== DATA TO USE ==

Definition world (os top ip_out id_out : string) (failures : nat) : World :=
  {| platform := os;
     spawn := fun t argv =>
       match argv with
       | "aws" :: _ =>
           Some (255%Z, probe_answer)
       | "scp" :: _ => Some (if (t <? 7 + failures)%nat then 1%Z else 0%Z, "")
       | _ =>
           if mentions "ManagementPublicIP" argv then Some (0%Z, ip_out)
           else if mentions "cluster_id" argv then Some (0%Z, id_out)
           else Some (0%Z, "")
       end;
     effect := fun _ dir argv t =>
       match argv with
       | "ssh-keygen" :: _ =>
           add [ (["citc-key"], FS.File "PRIVATE");
                 (["citc-key.pub"], FS.File ("ssh-ed25519 AAAA" ++ nl)) ] dir t
       | _ =>
           if mentions "init" argv
           then add [ (["aws"; ".terraform"], FS.Dir []);
                      (["aws"; ".terraform"; "providers"], FS.File "x") ] dir t
           else t
       end;
     fetch := fun url =>
       if PyStr.startswith "https://github.com/" url
       then Some (repo_archive top) else Some tool_archive |}.

Definition start (t : FS.node) : state := {| fs := t; cwd := []; tick := 0 |}.

Definition request (provider : string) (dry : bool) : cli :=
  {| cli_csp := provider;
     cli_dry_run := dry;
     cli_region := None;
     cli_availability_zone := None;
     cli_profile := None;
     cli_terraform_repo := None;
     cli_terraform_branch := None;
     cli_ansible_repo := None;
     cli_ansible_branch := None |}.

Definition arguments (dry : bool) : args :=
  {| csp := "aws";
     dry_run := dry;
     region := None;
     availability_zone := None;
     profile := None;
     terraform_repo := "clusterinthecloud/terraform";
     terraform_branch := "master";
     ansible_repo := None;
     ansible_branch := None |}.

Definition located (r z p : option string) (a : args) : args :=
  {| csp := csp a;
     dry_run := dry_run a;
     region := r;
     availability_zone := z;
     profile := p;
     terraform_repo := terraform_repo a;
     terraform_branch := terraform_branch a;
     ansible_repo := ansible_repo a;
     ansible_branch := ansible_branch a |}.

Definition request_for (repo : string) (dry : bool) : cli :=
  {| cli_csp := "aws";
     cli_dry_run := dry;
     cli_region := None;
     cli_availability_zone := None;
     cli_profile := None;
     cli_terraform_repo := Some repo;
     cli_terraform_branch := None;
     cli_ansible_repo := None;
     cli_ansible_branch := None |}.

===

→ **ABOUT THIS EXERCISE**
Give back every line of the material, exactly as written.

→ **THE ANSWER**
Definition world (os top ip_out id_out : string) (failures : nat) : World :=
  {| platform := os;
     spawn := fun t argv =>
       match argv with
       | "aws" :: _ =>
           Some (255%Z, probe_answer)
       | "scp" :: _ => Some (if (t <? 7 + failures)%nat then 1%Z else 0%Z, "")
       | _ =>
           if mentions "ManagementPublicIP" argv then Some (0%Z, ip_out)
           else if mentions "cluster_id" argv then Some (0%Z, id_out)
           else Some (0%Z, "")
       end;
     effect := fun _ dir argv t =>
       match argv with
       | "ssh-keygen" :: _ =>
           add [ (["citc-key"], FS.File "PRIVATE");
                 (["citc-key.pub"], FS.File ("ssh-ed25519 AAAA" ++ nl)) ] dir t
       | _ =>
           if mentions "init" argv
           then add [ (["aws"; ".terraform"], FS.Dir []);
                      (["aws"; ".terraform"; "providers"], FS.File "x") ] dir t
           else t
       end;
     fetch := fun url =>
       if PyStr.startswith "https://github.com/" url
       then Some (repo_archive top) else Some tool_archive |}.

Definition start (t : FS.node) : state := {| fs := t; cwd := []; tick := 0 |}.

Definition request (provider : string) (dry : bool) : cli :=
  {| cli_csp := provider;
     cli_dry_run := dry;
     cli_region := None;
     cli_availability_zone := None;
     cli_profile := None;
     cli_terraform_repo := None;
     cli_terraform_branch := None;
     cli_ansible_repo := None;
     cli_ansible_branch := None |}.

Definition arguments (dry : bool) : args :=
  {| csp := "aws";
     dry_run := dry;
     region := None;
     availability_zone := None;
     profile := None;
     terraform_repo := "clusterinthecloud/terraform";
     terraform_branch := "master";
     ansible_repo := None;
     ansible_branch := None |}.

Definition located (r z p : option string) (a : args) : args :=
  {| csp := csp a;
     dry_run := dry_run a;
     region := r;
     availability_zone := z;
     profile := p;
     terraform_repo := terraform_repo a;
     terraform_branch := terraform_branch a;
     ansible_repo := ansible_repo a;
     ansible_branch := ansible_branch a |}.

Definition request_for (repo : string) (dry : bool) : cli :=
  {| cli_csp := "aws";
     cli_dry_run := dry;
     cli_region := None;
     cli_availability_zone := None;
     cli_profile := None;
     cli_terraform_repo := Some repo;
     cli_terraform_branch := None;
     cli_ansible_repo := None;
     cli_ansible_branch := None |}.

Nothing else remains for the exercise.